## TASK TO CARRY OUT:
When a line in the data below includes "func", pick it out and copy it.
----- MATERIAL PROVIDED
(** C3, amended. [calculate("import os")] returns the error string of a
    [SyntaxError]. [calculate("__import__('os')")] and every expression
    that is a call or an attribute access return the error string of the
    unsupported operation, whatever the callee, the arguments or the
    object are: [eval_expr] does not look at them. An expression with a
    call or an attribute access among the operands that the walk reaches
    never returns a number. *)
Theorem calls_and_attributes_are_never_executed :
  forall (host : Host) (g : Globals),
    (exists msg,
       calculate_body g "import os" = Raise (mk_exn SyntaxError msg) /\
       calculate g "import os" = Ok (VStr ("Error: Invalid expression - " ++ msg))) /\
    calculate g "__import__('os')"
      = Ok (VStr "Error: Invalid expression - Unsupported operation: <class 'ast.Call'>") /\
    (forall expression func args,
       ast_parse expression = Ok (Call func args) ->
       calculate g expression
         = Ok (VStr "Error: Invalid expression - Unsupported operation: <class 'ast.Call'>")) /\
    (forall expression object attr,
       ast_parse expression = Ok (Attribute object attr) ->
       calculate g expression
         = Ok (VStr "Error: Invalid expression - Unsupported operation: <class 'ast.Attribute'>")) /\
    (forall expression tree t,
       ast_parse expression = Ok tree ->
       subtree t tree ->
       (exists func args, t = Call func args) \/ (exists object attr, t = Attribute object attr) ->
       forall v, calculate g expression = Ok v -> is_error v = true /\ is_numeric v = false).
Proof.
  intros host g. split; [| split; [| split; [| split]]].
  - destruct (calculate_body_of_syntax_error g "import os") as [msg Hm];
      [vm_compute; reflexivity |].
    exists msg. unfold calculate. rewrite Hm. split; reflexivity.
  - unfold calculate.
    parse_expression g
      (Call (Name "__import__") [Constant (VStr "os")]).
    reflexivity.
  - intros expression func args Hp. unfold calculate, calculate_body. rewrite Hp. reflexivity.
  - intros expression object attr Hp. unfold calculate, calculate_body. rewrite Hp. reflexivity.
  - intros expression tree t Hparse Hsub Hkind v Hv.
    assert (Hnp : permitted tree = false).
    { destruct (permitted tree) eqn:Hp; [| reflexivity].
      pose proof (subtree_permitted t tree Hsub Hp) as Ht.
      destruct Hkind as [[f [a ->]] | [o [a ->]]]; discriminate. }
    destruct (eval_expr_not_permitted tree Hnp) as [e [He _]].
    unfold calculate, calculate_body in Hv.
    rewrite Hparse in Hv. cbn [bind] in Hv. rewrite He in Hv. cbn [bind] in Hv.
    exact (try_except_value e v Hv).
Qed.

Lemma calls_and_attributes_are_never_executed_witness :
  @calculate reference_host default_globals "os.system('ls')"
    = Ok (VStr "Error: Invalid expression - Unsupported operation: <class 'ast.Call'>") /\
  @calculate reference_host default_globals "os.environ"
    = Ok (VStr "Error: Invalid expression - Unsupported operation: <class 'ast.Attribute'>") /\
  (forall v, @calculate reference_host default_globals "2 * os.getpid()" = Ok v ->
     is_error v = true /\ is_numeric v = false).
Proof.
  pose proof (calls_and_attributes_are_never_executed reference_host default_globals)
    as [_ [_ [Hcall [Hattr Hin]]]].
  split; [| split].
  - exact (Hcall "os.system('ls')" (Attribute (Name "os") "system") [Constant (VStr "ls")]
             eq_refl).
  - exact (Hattr "os.environ" (Name "os") "environ" eq_refl).
  - refine (Hin "2 * os.getpid()"
              (BinOp (Constant (VInt 2)) Mult (Call (Attribute (Name "os") "getpid") []))
              (Call (Attribute (Name "os") "getpid") []) eq_refl _ _).
    + apply subtree_right. apply subtree_refl.
    + left. eexists. eexists. reflexivity.
Defined.

(** C4, as the claim states it, fails: the tree of [1/0 + f(x)] holds a
    call, and the outcome is the error of the division by zero, which the
    walk meets first. *)
Lemma division_by_zero_comes_before_the_rejection :
  exists tree,
    @ast_parse reference_host "1/0 + f(x)" = Ok tree /\
    permitted tree = false /\
    @calculate reference_host default_globals "1/0 + f(x)"
      = Ok (VStr "Error: Invalid expression - division by zero") /\
    unsupported_outcome (@calculate reference_host default_globals "1/0 + f(x)") = false.
Proof.
  eexists. split; [vm_compute; reflexivity |].
  repeat split; vm_compute; reflexivity.
Qed.

(** C4, amended. There is no validation pass ahead of the reduction:
    [eval_expr] rejects a node when the walk reaches it. For a tree with a
    node outside the allow-list (a node that is not a constant, a binary
    operation with an operator of the table, or a negation), the walk
    always raises and [calculate] never returns a number. What it raises
    is the rejection of such a node (and the outcome is then the error
    string of the unsupported operation), unless the reduction of a
    permitted subtree fails: then that failure is what [calculate]
    handles. *)
Theorem rejection_or_first_failure :
  forall (host : Host) (g : Globals) (expression : string) (tree : expr),
    ast_parse expression = Ok tree ->
    permitted tree = false ->
    exists e,
      eval_expr tree = Raise e /\
      calculate g expression = try_except (Raise e) /\
      (forall v, calculate g expression = Ok v -> is_error v = true /\ is_numeric v = false) /\
      (unsupported_operation e = true /\ unsupported_outcome (calculate g expression) = true
       \/ exists t, subtree t tree /\ permitted t = true /\ eval_expr t = Raise e).
Proof.
  intros host g expression tree Hparse Hnp.
  destruct (eval_expr_not_permitted tree Hnp) as [e [He Hwhy]].
  assert (Hc : calculate g expression = try_except (Raise e)).
  { unfold calculate, calculate_body. rewrite Hparse. cbn [bind]. rewrite He. reflexivity. }
  exists e. split; [exact He |]. split; [exact Hc |]. split.
  - intros v Hv. rewrite Hc in Hv. exact (try_except_value e v Hv).
  - destruct Hwhy as [Hu | Ht]; [left | right; exact Ht].
    split; [exact Hu |]. rewrite Hc. apply try_except_unsupported. exact Hu.
Qed.

Lemma rejection_or_first_failure_witness :
  exists e,
    @eval_expr reference_host
      (BinOp (Constant (VInt 2)) Add (BinOp (Name "x") Mod (Constant (VInt 0)))) = Raise e /\
    @calculate reference_host default_globals "2 + x % 0" = try_except (Raise e) /\
    (forall v, @calculate reference_host default_globals "2 + x % 0" = Ok v ->
       is_error v = true /\ is_numeric v = false) /\
    (unsupported_operation e = true /\
     unsupported_outcome (@calculate reference_host default_globals "2 + x % 0") = true
     \/ exists t,
         subtree t (BinOp (Constant (VInt 2)) Add (BinOp (Name "x") Mod (Constant (VInt 0))))
         /\ permitted t = true /\ @eval_expr reference_host t = Raise e).
Proof.
  exact (rejection_or_first_failure reference_host default_globals "2 + x % 0"
           (BinOp (Constant (VInt 2)) Add (BinOp (Name "x") Mod (Constant (VInt 0))))
           eq_refl eq_refl).
Defined.

(** C5. Each tool returns the rounding, to [MAX_PRECISION] digits, of the
    one operation it applies: [add], [subtract], [multiply] and [power]
    for all operands, [divide] for a divisor that is not zero. *)
Theorem tools_round_their_operation :
  forall (host : Host) (g : Globals) (a b : float),
    add g a b = round (VFloat (a + b)) (MAX_PRECISION g) /\
    subtract g a b = round (VFloat (a - b)) (MAX_PRECISION g) /\
    multiply g a b = round (VFloat (a * b)) (MAX_PRECISION g) /\
    ((b =? 0)%float = false ->
     divide g a b = round (VFloat (a / b)) (MAX_PRECISION g)) /\
    power g a b = bind (float_pow a b) (fun r => round r (MAX_PRECISION g)).
Proof.
  intros host g a b. repeat split.
  intros Hb. unfold divide, float_truediv. rewrite Hb. reflexivity.
Qed.

Lemma tools_round_their_operation_witness :
  (3 =? 0)%float = false /\
  divide default_globals 1 3 = round (VFloat (1 / 3)) (MAX_PRECISION default_globals) /\
  divide default_globals 1 3 = Ok (VFloat 0x1.55555554c2bb5p-2).
Proof.
  assert (H : (3 =? 0)%float = false) by reflexivity.
  pose proof (proj1 (proj2 (proj2 (proj2
                (tools_round_their_operation reference_host default_globals 1 3)))) H) as Hd.
  split; [exact H |]. split; [exact Hd |].
  rewrite Hd. vm_compute. reflexivity.
Defined.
----------
## COMPLETED EXERCISE:
    (forall expression func args,
       ast_parse expression = Ok (Call func args) ->
       (exists func args, t = Call func args) \/ (exists object attr, t = Attribute object attr) ->
  - intros expression func args Hp. unfold calculate, calculate_body. rewrite Hp. reflexivity.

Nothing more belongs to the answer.